NSF Hosts the Second U.S.-China Computer Science Leadership Summit
Event brought together academic, government and industry computer science leaders
Approximately 15 professors, deans and other professionals in the computing sciences from the People's Republic of China came to Arlington, Va. last month for a summit with their U.S. counterparts. The one-day meeting gave participants the chance to discuss challenges and opportunities facing computing scholars from both sides of the Pacific, and it reflected the growing level of cooperation between the academic research communities in both countries.
The event was organized by the DIMACS Center at Rutgers University and was sponsored by the National Science Foundation (NSF), which also hosted the event. Several NSF leaders, including NSF Director Arden L. Bement, Jr., had an opportunity to speak to summit participants and listen in on the event. The Chinese delegation was led by Jiaquang Sun, the vice director of the National Natural Science Foundation of China, and included leaders from several of China's leading research universities.
China is rapidly becoming a world leader in information technology research and development, and many of the country's research universities rival their western counterparts in developing new patents and other innovations. While some may perceive China's growth in the field as a threat to the U.S. economy, others argue that fostering stronger ties between researchers in both countries can be mutually beneficial.
"Science and technology have always been a powerful force for social and economic progress and for international diplomacy," Bement said in his opening remarks at the summit. "At no time has that been more true than today."
In addition to sponsoring the summit, Bement added, NSF has opened an office in Beijing to create more opportunities for collaborations between scientists and researchers from both countries. The opening of that office was the catalyst for the first such U.S.-China Computer Science Leadership Summit.
Participants heard presentations on common issues facing computer scientists in both countries, including evaluating faculty members, recruiting and training graduate students, and hot research topics.
According to Fred Roberts, the DIMACS Center's director, one topic that generated an animated discussion was the increasingly multidisciplinary nature of modern science and the growing connections between computer science and other disciplines such as biology and the social sciences. Another topic of mutual interest involved the role of computer science in solving some of the challenges facing the human race, including energy shortages, climate change, health care and responding to natural disasters.
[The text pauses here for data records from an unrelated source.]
(* ===== verification/IpAddress.v ===== *)
(** * Addresses and networks: the ipaddress module

    What security/ssrf.py, security/pinned_http.py, security/proxy_networks.py and
    security/throttle.py use of Python's [ipaddress]: reading and printing of IPv4 and IPv6
    addresses and networks, membership, and the tables behind [is_private],
    [is_reserved] and the like (Python 3.11).  A text is latin-1.  An address is a number
    below 2^32 or 2^128; an IPv6 address may carry a scope id. *)

From Stdlib Require Import Ascii.
From S2P Require Import Prelude PyTime PyVal Bytes.
From stdpp Require Import options.
Local Open Scope Z_scope.

Inductive ip :=
  | V4 (n : Z)
  | V6 (n : Z) (scope : option bytes).
#[export] Instance ip_eq_dec : EqDecision ip.
Proof. solve_decision. Defined.
Definition ip_int (i : ip) : Z := match i with V4 n | V6 n _ => n end.
Definition is_v6 (i : ip) : bool := match i with V4 _ => false | V6 _ _ => true end.

(** ** Digits *)
Definition hex_digit (n : Z) : ascii := ascii_of_nat (Z.to_nat (if n <? 10 then 48 + n else 87 + n)).
Definition hex_value (c : ascii) : option Z :=
  let n := char_code c in
  if (48 <=? n) && (n <=? 57) then Some (n - 48)
  else if (97 <=? n) && (n <=? 102) then Some (n - 87)
  else if (65 <=? n) && (n <=? 70) then Some (n - 55)
  else None.
Definition digit (c : ascii) : option Z :=
  let n := char_code c in if (48 <=? n) && (n <=? 57) then Some (n - 48) else None.
Fixpoint read_digits (base : Z) (value : ascii → option Z) (acc : Z) (s : bytes) : option Z :=
  match s with
  | [] => Some acc
  | c :: s => match value c with Some d => read_digits base value (acc * base + d) s | None => None end
  end.

(** ** IPv4: [_parse_octet], [_ip_int_from_string], [_string_from_ip_int] *)
Definition parse_octet (s : bytes) : option Z :=
  match s with
  | [] => None
  | c :: rest =>
      if bool_decide (3 < length s)%nat || (Ascii.eqb c "0" && bool_decide (rest ≠ [])) then None
      else match read_digits 10 digit 0 s with Some n => if n <=? 255 then Some n else None | None => None end
  end.
Definition parse_v4_int (s : bytes) : option Z :=
  match split_at_char "." s with
  | [o1; o2; o3; o4] =>
      match parse_octet o1, parse_octet o2, parse_octet o3, parse_octet o4 with
      | Some n1, Some n2, Some n3, Some n4 => Some (((n1 * 256 + n2) * 256 + n3) * 256 + n4)
      | _, _, _, _ => None
      end
  | _ => None
  end.
Definition octet_text (n : Z) : bytes :=
  if n <? 10 then [hex_digit n]
  else if n <? 100 then [hex_digit (n / 10); hex_digit (n mod 10)]
  else [hex_digit (n / 100); hex_digit (n / 10 mod 10); hex_digit (n mod 10)].
Fixpoint join_with (sep : ascii) (l : list bytes) : bytes :=
  match l with
  | [] => []
  | [s] => s
  | s :: l => s ++ sep :: join_with sep l
  end.
Definition v4_text (n : Z) : bytes :=
  join_with "." (octet_text <$> [n / 2 ^ 24 mod 256; n / 2 ^ 16 mod 256; n / 2 ^ 8 mod 256; n mod 256]).

(** ** IPv6: [_parse_hextet], [_ip_int_from_string] *)
Definition parse_hextet (s : bytes) : option Z :=
  if bool_decide (s = []) || bool_decide (4 < length s)%nat then None else read_digits 16 hex_value 0 s.
Definition hextet_text (n : Z) : bytes :=
  if n <? 16 then [hex_digit n]
  else if n <? 256 then [hex_digit (n / 16); hex_digit (n mod 16)]
  else if n <? 4096 then [hex_digit (n / 256); hex_digit (n / 16 mod 16); hex_digit (n mod 16)]
  else [hex_digit (n / 4096); hex_digit (n / 256 mod 16); hex_digit (n / 16 mod 16); hex_digit (n mod 16)].
(** [ip_int <<= 16; ip_int |= hextet] *)
Definition push_hextet (acc h : Z) : Z := Z.lor (Z.shiftl acc 16) h.
Definition join_hextets (acc : Z) (l : list Z) : Z := foldl push_hextet acc l.

(** The IPv4 suffix, as the two hextets it stands for. *)
Definition expand_suffix (parts : list bytes) : option (list bytes) :=
  match last parts with
  | Some p =>
      if bool_decide ("."%char ∈ p) then
        match parse_v4_int p with
        | Some n => Some (removelast parts ++ [hextet_text (n / 2 ^ 16); hextet_text (n mod 2 ^ 16)])
        | None => None
        end
      else Some parts
  | None => Some parts
  end.
(** The indices of the empty parts but the first and the last. *)
Fixpoint empty_parts (i : nat) (l : list bytes) : list nat :=
  match l with
  | [] | [_] => []
  | p :: l => if decide (p = []) then i :: empty_parts (S i) l else empty_parts (S i) l
  end.
(** How many parts stand before and after the [::], or [None] for an error. *)
Definition counts_at (parts : list bytes) (skip : nat) : option (nat * nat) :=
  let hi := skip in
  let lo := (length parts - skip - 1)%nat in
  let first_empty := bool_decide (head parts = Some []) in
  let last_empty := bool_decide (last parts = Some []) in
  let hi := if first_empty then (hi - 1)%nat else hi in
  let lo := if last_empty then (lo - 1)%nat else lo in
  if (first_empty && negb (hi =? 0)%nat) || (last_empty && negb (lo =? 0)%nat) || (8 <=? hi + lo)%nat then None
  else Some (hi, lo).
Definition parse_v6_int (s : bytes) : option Z :=
  if bool_decide (s = []) then None
  else
    let parts := split_at_char ":" s in
    if bool_decide (length parts < 3)%nat then None
    else
      match expand_suffix parts with
      | None => None
      | Some parts =>
          if bool_decide (9 < length parts)%nat then None
          else
            match empty_parts 1 (tail parts) with
            | [] =>
                if negb (length parts =? 8)%nat || bool_decide (head parts = Some []) || bool_decide (last parts = Some []) then None
                else join_hextets 0 <$> mapM parse_hextet parts
            | [skip] =>
                match counts_at parts skip with
                | None => None
                | Some (hi, lo) =>
                    match mapM parse_hextet (take hi parts), mapM parse_hextet (drop (length parts - lo) parts) with
                    | Some high, Some low =>
                        Some (join_hextets (Z.shiftl (join_hextets 0 high) (16 * Z.of_nat (8 - (hi + lo)))) low)
                    | _, _ => None
                    end
                end
            | _ => None
            end
      end.

(** [_compress_hextets], [_string_from_ip_int]: the longest run of zeroes, the first of them. *)
Record zero_state := MkRun { rn_best_start : nat; rn_best_len : nat; rn_start : option nat; rn_len : nat }.
Definition run_step (st : zero_state) (index : nat) (hextet : bytes) : zero_state :=
  if decide (hextet = ["0"%char]) then
    let len := S (rn_len st) in
    let start := default index (rn_start st) in
    if bool_decide (rn_best_len st < len)%nat then MkRun start len (Some start) len
    else MkRun (rn_best_start st) (rn_best_len st) (Some start) len
  else MkRun (rn_best_start st) (rn_best_len st) None 0.
Fixpoint zero_run (st : zero_state) (index : nat) (l : list bytes) : zero_state :=
  match l with
  | [] => st
  | h :: l => zero_run (run_step st index h) (S index) l
  end.
Definition compress_hextets (l : list bytes) : list bytes :=
  let st := zero_run (MkRun 0 0 None 0) 0 l in
  let start := rn_best_start st in
  let stop := (start + rn_best_len st)%nat in
  if bool_decide (1 < rn_best_len st)%nat then
    let l' := take start l ++ [[]] ++ drop stop l ++ (if decide (stop = length l) then [[]] else []) in
    if decide (start = 0%nat) then [] :: l' else l'
  else l.
Definition hextets (n : Z) : list Z := (λ i, Z.shiftr n (16 * (7 - i)) mod 2 ^ 16) <$> seqZ 0 8.
Definition v6_text (n : Z) : bytes := join_with ":" (compress_hextets (hextet_text <$> hextets n)).

(** ** Addresses: [ip_address], [str], [ipv4_mapped] *)
Definition parse_v4 (s : bytes) : option ip := if bool_decide ("/"%char ∈ s) then None else V4 <$> parse_v4_int s.
Definition parse_v6 (s : bytes) : option ip :=
  if bool_decide ("/"%char ∈ s) then None
  else
    match partition_at "%" s with
    | (addr, false, _) => (λ n, V6 n None) <$> parse_v6_int addr
    | (addr, true, scope) =>
        if bool_decide (scope = []) || bool_decide ("%"%char ∈ scope) then None
        else (λ n, V6 n (Some scope)) <$> parse_v6_int addr
    end.
Definition ip_address (s : bytes) : option ip := match parse_v4 s with Some i => Some i | None => parse_v6 s end.
Definition ip_text (i : ip) : bytes :=
  match i with
  | V4 n => v4_text n
  | V6 n None => v6_text n
  | V6 n (Some scope) => v6_text n ++ "%"%char :: scope
  end.
Definition ipv4_mapped (n : Z) : option Z := if Z.shiftr n 32 =? 65535 then Some (n mod 2 ^ 32) else None.

(** ** Networks: [ip_network(..., strict=False)]; a scope id stays when there were no host
    bits to clear. *)
Record network := MkNet { nw_v6 : bool; nw_base : Z; nw_prefix : Z; nw_scope : option bytes }.
#[export] Instance network_eq_dec : EqDecision network.
Proof. solve_decision. Defined.
Definition width (v6 : bool) : Z := if v6 then 128 else 32.
(** [int & netmask]: the host bits cleared *)
Definition masked (v6 : bool) (prefix n : Z) : Z := Z.ldiff n (Z.ones (width v6 - prefix)).
Definition make_network (i : ip) (prefix : Z) : network :=
  let base := masked (is_v6 i) prefix (ip_int i) in
  MkNet (is_v6 i) base prefix (match i with V6 n scope => if base =? n then scope else None | V4 _ => None end).
Definition prefix_from_text (max_prefix : Z) (s : bytes) : option Z :=
  if bool_decide (s = []) then None
  else match read_digits 10 digit 0 s with Some n => if n <=? max_prefix then Some n else None | None => None end.
(** [_prefix_from_ip_string]: a netmask, or else a hostmask *)
Definition prefix_from_mask (s : bytes) : option Z :=
  match parse_v4_int s with
  | None => None
  | Some m =>
      match List.find (λ p, m =? masked false p (Z.ones 32)) (seqZ 0 33) with
      | Some p => Some p
      | None => List.find (λ p, Z.lxor m (Z.ones 32) =? masked false p (Z.ones 32)) (seqZ 0 33)
      end
  end.
Definition v4_network (s : bytes) : option network :=
  match split_at_char "/" s with
  | [addr] => i ← parse_v4 addr; Some (make_network i 32)
  | [addr; mask] =>
      i ← parse_v4 addr;
      p ← match prefix_from_text 32 mask with Some p => Some p | None => prefix_from_mask mask end;
      Some (make_network i p)
  | _ => None
  end.
Definition v6_network (s : bytes) : option network :=
  match split_at_char "/" s with
  | [addr] => i ← parse_v6 addr; Some (make_network i 128)
  | [addr; mask] => i ← parse_v6 addr; p ← prefix_from_text 128 mask; Some (make_network i p)
  | _ => None
  end.
Definition ip_network (s : bytes) : option network := match v4_network s with Some w => Some w | None => v6_network s end.
(** [str(network)]; a prefix length is below 256 *)
Definition network_text (w : network) : bytes :=
  ip_text (if nw_v6 w then V6 (nw_base w) (nw_scope w) else V4 (nw_base w)) ++ "/"%char :: octet_text (nw_prefix w).
(** [ip in net] *)
Definition in_network (i : ip) (w : network) : bool :=
  Bool.eqb (is_v6 i) (nw_v6 w) && (masked (nw_v6 w) (nw_prefix w) (ip_int i) =? nw_base w).
Definition in_any (i : ip) (networks : list network) : bool := existsb (in_network i) networks.

(** ** The special ranges *)
Definition networks (l : list string) : list network := omap (λ s, ip_network (b s)) l.
Definition PRIVATE_NETWORKS : list network := networks
  ["0.0.0.0/8"; "10.0.0.0/8"; "127.0.0.0/8"; "169.254.0.0/16"; "172.16.0.0/12"; "192.0.0.0/24"; "192.0.0.170/31"; "192.0.2.0/24";
   "192.168.0.0/16"; "198.18.0.0/15"; "198.51.100.0/24"; "203.0.113.0/24"; "240.0.0.0/4"; "255.255.255.255/32";
   "::1/128"; "::/128"; "::ffff:0:0/96"; "64:ff9b:1::/48"; "100::/64"; "2001::/23"; "2001:db8::/32"; "2002::/16"; "fc00::/7"; "fe80::/10"]%string.
Definition PRIVATE_EXCEPTIONS : list network := networks
  ["192.0.0.9/32"; "192.0.0.10/32"; "2001:1::1/128"; "2001:1::2/128"; "2001:3::/32"; "2001:4:112::/48"; "2001:20::/28"; "2001:30::/28"]%string.
Definition RESERVED_NETWORKS : list network := networks
  ["240.0.0.0/4"; "::/8"; "100::/8"; "200::/7"; "400::/6"; "800::/5"; "1000::/4"; "4000::/3"; "6000::/3"; "8000::/3"; "a000::/3"; "c000::/3";
   "e000::/4"; "f000::/5"; "f800::/6"; "fe00::/9"]%string.
(** The tables of the two versions in one: membership looks at the version. *)
Definition is_private (i : ip) : bool := in_any i PRIVATE_NETWORKS && negb (in_any i PRIVATE_EXCEPTIONS).
Definition is_reserved (i : ip) : bool := in_any i RESERVED_NETWORKS.
Definition is_multicast (i : ip) : bool := in_any i (networks ["224.0.0.0/4"; "ff00::/8"]%string).
Definition is_loopback (i : ip) : bool := match i with V4 _ => in_any i (networks ["127.0.0.0/8"]%string) | V6 n _ => n =? 1 end.
Definition is_link_local (i : ip) : bool := in_any i (networks ["169.254.0.0/16"; "fe80::/10"]%string).
Definition is_unspecified (i : ip) : bool := ip_int i =? 0.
"There was great enthusiasm on both sides to continue this dialogue in the future," Roberts said.
The event also gave participants from both sides an opportunity to discuss their own research with each other and make connections for future collaborations. Leaders from both delegations expressed their interest in continuing these summits in the future.
"I think the summits for exchanges between scientists in China and the U.S. are helpful," said Sun. "I will push the summit actively."
This year's summit grew out of a similar event held at Beihang University in China. In May 2006, deans and directors of major universities in the U.S. visited China to establish a dialogue between leaders of major computer science departments in both countries and to allow U.S. scholars an opportunity to gain insight into current and future trends in China's information technology research activities.
The National Science Foundation (NSF) is an independent federal agency that supports fundamental research and education across all fields of science and engineering. In fiscal year (FY) 2017, its budget is $7.5 billion. NSF funds reach all 50 states through grants to nearly 2,000 colleges, universities and other institutions. Each year, NSF receives more than 48,000 competitive proposals for funding and makes about 12,000 new funding awards.